Kiai Dahlan bertanya lagi, “Apakah kamu sudah mengamalkannya?”. Jawab H. Syuja’, “Bukankah kami membaca surat ini berulang kali sewaktu Shalat?” Kiai Dahlan lalu menjelaskan bahwa maksud mengamalkan surat Al-Ma’un bukan menghafal atau membaca, melainkan lebih penting dari itu semua, yaitu melaksanakan pesan surat Al-Ma’un dalam bentuk amalan.
“Oleh karena itu”, lanjut Kiai Dahlan, “setiap orang harus keliling kota mencari anak-anak yatim, bawa mereka pulang ke rumah. Berikan mereka sabun untuk mandi, pakaian yang pantas, makan dan minum. Serta berikan mereka tempat tinggal yang layak. Untuk itu, pelajaran ini kita tutup, dan laksanakan apa yang telah saya perintahkan kepada kalian”.
Pentingnya Mengamalkan Ilmu
Menurut KH. Ahmad Dahlan, dalam mempelajari Al-Quran, umat Islam tidak boleh beranjak dari satu ayat ke ayat lainnya sampai benar-benar paham arti dan tafsirannya serta dapat mengimplementasikan pesan dari ayat tersebut dalam kehidupan sehari-hari.

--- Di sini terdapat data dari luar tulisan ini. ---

Lemma booked_before_success_witness :
  let w := at_page 1736931600 (Some "JOB-123") NoFault in
  let w' := (book_slot (the_slot "JOB-123") w).1 in
  book_slot (the_slot "JOB-123") w = (w', Ret true) ∧
  KStr "JOB-123" ∈ ShiftBookingState.booked_today (ShiftBookingState.self (state w')) ∧
  faults (ShiftBookingState.disk (state w')) "booking_state.json" = NoFault ∧
  ShiftBookingState.__init__ "booking_state.json" "2025-01-15"
    (ShiftBookingState.disk (state w'))
  = (ShiftBookingState.disk (state w'), Ret (ShiftBookingState.self (state w'))) ∧
  ∃ d', ShiftBookingState.__init__ "booking_state.json" "2025-01-16"
          (ShiftBookingState.disk (state w'))
        = (d', Ret {| ShiftBookingState.state_file := "booking_state.json";
                      ShiftBookingState.booked_today := ∅;
                      ShiftBookingState.daily_count := JNum 0;
                      ShiftBookingState.last_reset_date := "2025-01-16" |}).
Proof.
  cbv zeta.
  assert (Hb : book_slot (the_slot "JOB-123")
                 (at_page 1736931600 (Some "JOB-123") NoFault)
               = ((book_slot (the_slot "JOB-123")
                     (at_page 1736931600 (Some "JOB-123") NoFault)).1, Ret true)).
  { rewrite <- book_at_page. by destruct (book_slot _ _). }
  destruct (booked_before_success _ _ _ Hb) as (_ & Hin & _ & _ & Hinit & _).
  split; [exact Hb|]. split; [exact Hin|]. split; [reflexivity|].
  destruct (Hinit eq_refl) as [_ Hstart].
  split.
  - exact (proj1 (Hstart "2025-01-15") eq_refl).
  - apply (proj2 (Hstart "2025-01-16")). vm_compute. discriminate.
Defined.

(** C2, as stated, fails.  When the ledger file cannot be opened for
    writing, [book_slot] still answers [True]; a process started anew the
    same day finds no record, holds the id not booked, and its discovery
    hands the slot out again.  And the booking attempt of
    [BulletproofBookingService], the workflow that the scheduler drives,
    answers [True] with no ledger in its state at all. *)
Lemma success_without_durable_record :
  let w := at_page 1736931600 (Some "JOB-123") OpenFails in
  let w' := (book_slot (the_slot "JOB-123") w).1 in
  (book_slot (the_slot "JOB-123") w).2 = Ret true ∧
  (∃ w2, restarted (native := Some "JOB-123") 1736931700
           (ShiftBookingState.disk (state w')) = Ret w2 ∧
         (ShiftBookingState.is_already_booked "JOB-123" (state w2)).2 = Ret false ∧
         (discover_available_slots w2).2 = Ret [the_slot "JOB-123"]) ∧
  (BulletproofBookingService.attempt_bulletproof_booking the_job "1-1"
     (service_on smooth)).2 = Ret true.
Proof.
  cbv zeta. split; [by vm_compute|]. split; [|by vm_compute].
  eexists. split; [by vm_compute|]. split; by vm_compute.
Qed.

Lemma page_never_confirms native (s : BulletproofBookingService.Service (E := Page native)) :
  (BulletproofBookingService._check_booking_completion s).2 = Ret false.
Proof. destruct s as [[[c] evs] n sc fc]. reflexivity. Qed.

Lemma page_never_shows native (e : Page native) :
  ¬ BulletproofBookingService.success_observed e.
Proof.
  intros (seen & [(indicator & e1 & e0 & more & Hin & Hf & _)
                 |(url & pattern & Hu & Hin & Hc & _)]).
  - unfold BulletproofBookingService.success_indicators in Hin.
    repeat (apply elem_of_cons in Hin as [->|Hin]; [by vm_compute in Hf|]).
    by apply elem_of_nil in Hin.
  - cbn in Hu. injection Hu as <-.
    unfold BulletproofBookingService.completion_url_patterns in Hin.
    repeat (apply elem_of_cons in Hin as [->|Hin]; [by vm_compute in Hc|]).
    by apply elem_of_nil in Hin.
Qed.

Lemma success_requires_indicator_witness :
  ((BulletproofBookingService.attempt_bulletproof_booking the_job "1-1"
      (service_on smooth)).2 = Ret true ∧
   BulletproofBookingService.observed_between (start smooth)
     (BulletproofBookingService.sys
        (BulletproofBookingService.attempt_bulletproof_booking the_job "1-1"
           (service_on smooth)).1)) ∧
  (∀ e : Page None, ¬ BulletproofBookingService.success_observed e) ∧
  (BulletproofBookingService._complete_application_flow_bulletproof 0
     (service_on (page None 1736931600))).2 = Ret false ∧
  (BulletproofBookingService.attempt_bulletproof_booking the_job "1-1"
     (service_on (page None 1736931600))).2 = Ret false.
Proof.
  split.
  - destruct (success_requires_indicator the_job "1-1" 0 (service_on smooth))
      as (_ & (s' & b & Hr & Ho) & _).
    assert (Hb : (BulletproofBookingService.attempt_bulletproof_booking the_job "1-1"
                    (service_on smooth)).2 = Ret true) by by vm_compute.
    rewrite Hr in Hb |- *. cbn in Hb |- *. injection Hb as ->.
    split; [reflexivity|exact (Ho eq_refl)].
  - split; [apply page_never_shows|].
    exact (proj2 (proj2 (success_requires_indicator the_job "1-1" 0
                           (service_on (page None 1736931600))))
             (page_never_shows None)).
Defined.

(** C3, as stated, fails on [ShiftBooking.book_slot].  On a page that never
    shows a success indicator, and whose address never matches a completion
    pattern, the apply button is clicked, none of the proceed buttons is
    found, and the slot is written to the ledger and reported booked. *)
Lemma book_slot_succeeds_unconfirmed :
  let w := at_page 1736931600 (Some "JOB-123") NoFault in
  let w' := (book_slot (the_slot "JOB-123") w).1 in
  (∀ s : BulletproofBookingService.Service (E := Page (Some "JOB-123")),
     (BulletproofBookingService._check_booking_completion s).2 = Ret false) ∧
  (book_slot (the_slot "JOB-123") w).2 = Ret true ∧
  (ShiftBookingState.is_already_booked "JOB-123" (state w')).2 = Ret true ∧
  ShiftBookingState.daily_count (ShiftBookingState.self (state w')) = JNum 1.
Proof.
  cbv zeta. split; [apply page_never_confirms|]. repeat split; by vm_compute.
Qed.

Lemma tagged_lacks (attrs : list (string * string)) (card : elem) (name : string) :
  (list_to_map attrs : gmap string string) !! name = None →
  lacks (E := Tagged attrs) card name.
Proof. intros Hn e. left. cbn. by rewrite Hn. Qed.

Lemma tagged_carries (attrs : list (string * string)) (card : elem) (name v : string) :
  v ≠ EmptyString →
  (list_to_map attrs : gmap string string) !! name = Some v →
  carries (E := Tagged attrs) card name v.
Proof. intros Hv Hn. split; [exact Hv|]. intros e. cbn. by rewrite Hn. Qed.

Lemma job_id_of_card_witness :
  match _extract_slot_info 0%nat 4 (at_tagged [("data-job-id", "JOB-123"); ("id", "row-3")]) with
  | (_, Ret (Some sl)) => job_id sl = "JOB-123"
  | (_, Ret None) => True
  | (_, Raise _) => False
  end ∧
  match _extract_slot_info 0%nat 4 (at_tagged [("data-testid", "card-7"); ("id", "row-3")]) with
  | (_, Ret (Some sl)) => job_id sl = "card-7"
  | (_, Ret None) => True
  | (_, Raise _) => False
  end ∧
  match _extract_slot_info 0%nat 4 (at_tagged [("id", "row-3")]) with
  | (_, Ret (Some sl)) => job_id sl = "row-3"
  | (_, Ret None) => True
  | (_, Raise _) => False
  end ∧
  match _extract_slot_info 0%nat 4 (at_tagged [("class", "job-card")]) with
  | (w', Ret (Some sl)) => job_id sl = synthesized_id 4 (time_time (env (sys w')))
  | (_, Ret None) => True
  | (_, Raise _) => False
  end.
Proof.
  split; [|split; [|split]].
  - apply (proj1 (job_id_of_card 0%nat 4 (at_tagged _)) "JOB-123").
    by apply tagged_carries.
  - apply (proj1 (proj2 (job_id_of_card 0%nat 4 (at_tagged _))) "card-7").
    + by apply tagged_lacks.
    + by apply tagged_carries.
  - apply (proj1 (proj2 (proj2 (job_id_of_card 0%nat 4 (at_tagged _)))) "row-3").
    + by apply tagged_lacks.
    + by apply tagged_lacks.
    + by apply tagged_carries.
  - apply (proj1 (proj2 (proj2 (proj2 (job_id_of_card 0%nat 4 (at_tagged _)))))).
    + by apply tagged_lacks.
    + by apply tagged_lacks.
    + by apply tagged_lacks.
Defined.

(** C9, as stated, fails.  The same card, at the same position, on the same
    page, is given one id by a pass and another id by a pass one second
    later; once the first id is booked and in the ledger, the next pass
    hands the card out again under a new id. *)
Lemma synthesized_id_not_stable :
  (discover_available_slots (at_page 1736931600 None NoFault)).2
    = Ret [the_slot "shift_0_1736931600"] ∧
  (discover_available_slots (at_page 1736931601 None NoFault)).2
    = Ret [the_slot "shift_0_1736931601"] ∧
  let w' := (book_slot (the_slot "shift_0_1736931600")
               (at_page 1736931600 None NoFault)).1 in
  (book_slot (the_slot "shift_0_1736931600") (at_page 1736931600 None NoFault)).2
    = Ret true ∧
  (ShiftBookingState.is_already_booked "shift_0_1736931600" (state w')).2 = Ret true ∧
  (discover_available_slots w').2 = Ret [the_slot "shift_0_1736931603"].
Proof. cbv zeta. repeat split; by vm_compute. Qed.

End BookingScenarios.


(** ** The notifier *)

Section Notifier.
Import EnhancedDiscordNotifier.
Context {E : Type} `{Environment E}.




End Notifier.

(** ** The scheduler *)

Section Monitor.
Import BulletproofMonitor.
Context {E : Type} `{Environment E}.








(** *** What comes later in a run *)

#[local] Instance later_refl : Reflexive (later (E := E)).
Proof. intros s. split; [apply reaches_refl|done]. Qed.

#[local] Instance later_trans : Transitive (later (E := E)).
Proof.
  intros s1 s2 s3 (Hr1 & Hm1 & Hb1) (Hr2 & Hm2 & Hb2). split; [|split].
  - by eapply reaches_trans.
  - congruence.
  - auto.
Qed.

















(** *** The cycle after a recovery *)



End Monitor.

Section MonitorScenarios.
Import BulletproofMonitor Scenario.



(** C4 at its failing inputs, on a site where every booking goes through and
    every search reports three jobs.  With a daily limit of 2 and one booking
    a cycle, the monitor is still running after the second cycle, in which
    the total reached 2; it opens a third browser session and stops only
    there.  With a daily limit of 2 and up to three bookings a cycle, the
    first cycle books three. *)
Theorem daily_limit_checked_against_stale_total :
  let after fuel c := (_run_monitoring_loop (E := Smooth) fuel (monitor_on smooth c)).1 in
  (total_bookings (monitor (after 2%nat (limits 1 2))) = 2 ∧
   running (monitor (after 2%nat (limits 1 2))) = true ∧
   browsers (events (sys (monitor (after 2%nat (limits 1 2))))) = 2%nat) ∧
  (running (monitor (after 3%nat (limits 1 2))) = false ∧
   cycle_count (monitor (after 3%nat (limits 1 2))) = 3 ∧
   browsers (events (sys (monitor (after 3%nat (limits 1 2))))) = 3%nat) ∧
  total_bookings (monitor (after 1%nat (limits 3 2))) = 3.
Proof. by vm_compute. Qed.

End MonitorScenarios.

Apa yang telah dilakukan Kiai Dahlan tersebut, patut kiranya dijadikan “cerminan” bagi seorang pendidik secara umum dan bagi para peserta didik secara khusus, untuk tetap “istiqomah” dalam mempelajari satu bidang ilmu hingga ia betul-betul memahami isi kandungan dari ilmu tersebut dan diimplementasikan dalam kehidupan sehari-harinya.
Artinya, beliau memberikan kiat pada kita untuk tidak bosan dalam mengkaji satu bidang ilmu tertentu sampai benar-benar memahaminya dan menerapkannya.
Hal ini berdasarkan pada tujuan dari sebuah pendidikan. Tujuan pendidikan menurut KH. Ahmad Dahlan, adalah untuk menciptakan manusia yang: baik budi (alim dalam bidang agama), luas pandangan (alim dalam ilmu-ilmu umum), dan bersedia berjuang untuk kemajuan masyarakat. Ketiga hal inilah, yang bagi Kiai Ahmad Dahlan patut untuk diperjuangkan dalam dunia pendidikan, khususnya pendidikan Islam di era modern saat ini.